NEW SPECIAL PROSECUTOR SHOULD INVESTIGATE MORE THAN POSSIBLE TORTURE ABUSE
…The new US Attorney General, Eric Holder
As I´ve said in the past, "Yes Mr. President, I agree that, we need to be looking forward, not backward". However, as with most issues, when the law is broken "no one is above the law". And that includes "everyone" in the previous executive administration.
As the Pulitzer Prize winning author Eugene Robinson said recently in the Washington Post, "History's demands can seem inconvenient, unfair or unreasonable. But they can't be ignored. The Obama administration has a legal and moral duty to determine whether crimes were committed in the Bush-era detention and interrogation of "war on terror" prisoners -- and, if so, to prosecute those responsible."
Now in this case, Mr. Robinson has focused on the latest direction that President Obama has given Attorney General (AG) Eric Holder, which was if warranted, to prosecute "those that have broken the law by going beyond what had previously been determined was within the law". But Mr. Robinson and I are both hoping that the investigations go well beyond those that "broke the law" to those that gave the "orders" to break the law. And from my personal point-of-view, I don´t mean just the orders regarding the "torture" issues.
In making sure that the CIA is not allowed to investigate themselves for possibly breaking the law, the AG has now established a special prosecutor for the initial torture abuse inquiries. However, after reading the detailed confidential report on the torture abuses, the AG´s focus will this time be on possible prosecutions. Attorney General Holder has since selected the career federal prosecutor John Durham to lead the torture inquiry. The new, special prosecutor will eventually reopen nearly a dozen cases of alleged prisoner abuse by CIA employees and contractors.
If the results of the inquiry are strong enough, there will then be a full Justice Department investigation of each of the cases. The possible down side is that all of these abuses were done sometimes in secret and with few witnesses; they also occurred as far back as 2002 and some of the individuals and the contractors that were involved have disappeared or are no longer alive.
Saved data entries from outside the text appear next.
(* ===== verification/VRSafety.v ===== *)
(** * Invariants of a VR replica

    For any messages and timers, in any order: the replica executes the operation
    numbers 1, 2, ... in order and once each, what it has executed is the committed
    prefix of its log, and neither that prefix nor its view is ever taken back. *)

From S2P Require Import Prelude Quorum IRRecord AppReplica VRLog VRReplica.

(** ** Executed operations *)

(** The application, with the operations it has executed. *)
#[global] Instance traced_app {A} `{AppReplica A} : AppReplica (A * list (Z * string)) := {
  LeaderUpcall a opnum op := x ← LeaderUpcall a.1 opnum op; Ret (x.1, (x.2, a.2));
  ReplicaUpcall a opnum op := x ← ReplicaUpcall a.1 opnum op; Ret (x.1, (x.2, a.2 ++ [(opnum, op)]));
  UnloggedUpcall a op := x ← UnloggedUpcall a.1 op; Ret (x.1, (x.2, a.2))
}.

Section safety.
Context {A : Type} `{AppReplica A} `{SHA1}.
Notation replica := (VRReplica (A * list (Z * string))).
Notation VRA := (VR (A * list (Z * string))).
Implicit Types r : replica.

Definition executed r : list (Z * string) := (app r).2.

Definition op_of (e : LogEntry) : Z * string := (vs_opnum (le_viewstamp e), req_op (le_request e)).

Record vr_inv r : Prop := {
  vi_log : log_wf (log r);
  vi_start : start (log r) = 1;
  vi_exec : executed r = op_of <$> take (Z.to_nat (lastCommitted r)) (entries (log r));
  vi_committed : 0 ≤ lastCommitted r ≤ Z.of_nat (length (entries (log r)));
  vi_state i e : entries (log r) !! i = Some e →
    le_state e = LOG_STATE_COMMITTED ↔ Z.of_nat i < lastCommitted r
}.

(** The step keeps the view; [advance]: it does not go back. *)
Definition steady r r' : Prop :=
  vr_inv r' ∧ view r' = view r ∧ executed r `prefix_of` executed r' ∧
  configuration r' = configuration r ∧ myIdx r' = myIdx r.
Definition advance r r' : Prop :=
  vr_inv r' ∧ view r ≤ view r' ∧ executed r `prefix_of` executed r' ∧
  configuration r' = configuration r ∧ myIdx r' = myIdx r.

Definition ok {X} (m : VRA X) : Prop :=
  ∀ r x acts r', vr_inv r → m r = Ret (x, (acts, r')) → steady r r'.

Lemma steady_refl r : vr_inv r → steady r r.
Proof. intros Hr. unfold steady. by split_and!. Qed.
Lemma steady_trans r1 r2 r3 : steady r1 r2 → steady r2 r3 → steady r1 r3.
Proof.
  unfold steady. intros (? & ? & ? & ? & ?) (? & ? & ? & ? & ?). split_and!; try congruence. by etrans.
Qed.
Lemma steady_advance r1 r2 : steady r1 r2 → advance r1 r2.
Proof. unfold advance. intros (? & ? & ? & ? & ?). split_and!; try done. lia. Qed.
Lemma advance_trans r1 r2 r3 : advance r1 r2 → advance r2 r3 → advance r1 r3.
Proof.
  unfold advance. intros (? & ? & ? & ? & ?) (? & ? & ? & ? & ?). split_and!; try congruence; [lia|by etrans].
Qed.

Lemma vr_bind_inv {X Y} (m : VRA X) (k : X → VRA Y) r y acts r2 :
  (m ≫= k) r = Ret (y, (acts, r2)) →
  ∃ x a1 r1 a2, m r = Ret (x, (a1, r1)) ∧ k x r1 = Ret (y, (a2, r2)) ∧ acts = a1 ++ a2.
Proof.
  unfold mbind, vr_bind. destruct (m r) as [[x [a1 r1]]|] eqn:Hm; [|done].
  destruct (k x r1) as [[y' [a2 r2']]|] eqn:Hk; [|done]. intros [= -> <- ->]. by exists x, a1, r1, a2.
Qed.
In another of President Obama's latest moves, he is giving the future responsibility for interrogating "high-value" insurgency suspects to a new unit that will report directly to the White House. In this situation, the president is seeking to offer further guarantees against future torture and abuse.
These actions reverse the previous decision by the Bush Justice Department for dropping these previous abuse cases. According to the Washington Post, this takes the control of the interrogations away from the CIA to ensure that they will be conducted under the strict rules of the Army Field Manual.
Today, President Obama is taking a low profile, hands-off position on the matter. Now this is an appropriate acknowledgement of prosecutorial independence. Unfortunately, in reinforcing his "looking forward" message at every opportunity, the president seems to be sending some mixed messages. (And some even say that perhaps the president would prefer that there NOT be any prosecutions....?)
I am aware that the president has chosen to have a very busy agenda and his plate today is very full, especially with the health care proposals. But there was a plethora of other issues where Bush, Cheney and many in the past administration continually placed themselves in positions that were markedly shown as placing themselves above the law. And these issues do not include any of the AG´s current cases regarding the torture abuse accusations.
For a nation that since its founding has stated that we are a "nation of laws", how can we now "look forward" if we ignore that the previous leader of the free world continually placed himself and his administration in positions for, and now it appears they probably did actually "break the law"?
It is crystal clear that torture abuse and cruel treatment are absolutely against the law. And the Attorney General is said to have been appalled upon reading the recently released classified version of the massive report on CIA torture abuses. If there is credible evidence that crimes were indeed committed, it will be imperative that the nation's chief law enforcement officer, or his commander in chief, NOT look the other way. But why should this only apply to the single issue of CIA torture abuse….?
As Mr. Robinson said in his article, "If [the AG] Holder's reported decision to reopen the CIA cases does lead to prosecutions, there is one possible outcome that everyone should find unacceptable: that only the hands-on abusers are charged and tried. Proper investigations must work their way up the chain."
But what if in these and in other issues, illegal acts apparently were approved at the highest levels? The special prosecutor and the investigators need to be allowed to follow the evidence all the way to the top and into the White House, if that is where the trail leads.
As with Mr. Robinson, I'm under no illusion that George W. Bush or Dick Cheney would actually be prosecuted by President Obama´s Justice Department. But Mr. Robinson and I both want to know, and we both believe the nation needs to know, the full, unvarnished truth of what the Bush administration and others did in our name.
It's probable that detailed scrutiny and lasting disgrace could be the only sanctions that Bush and Cheney ever face.
But doesn´t history demand at least that much?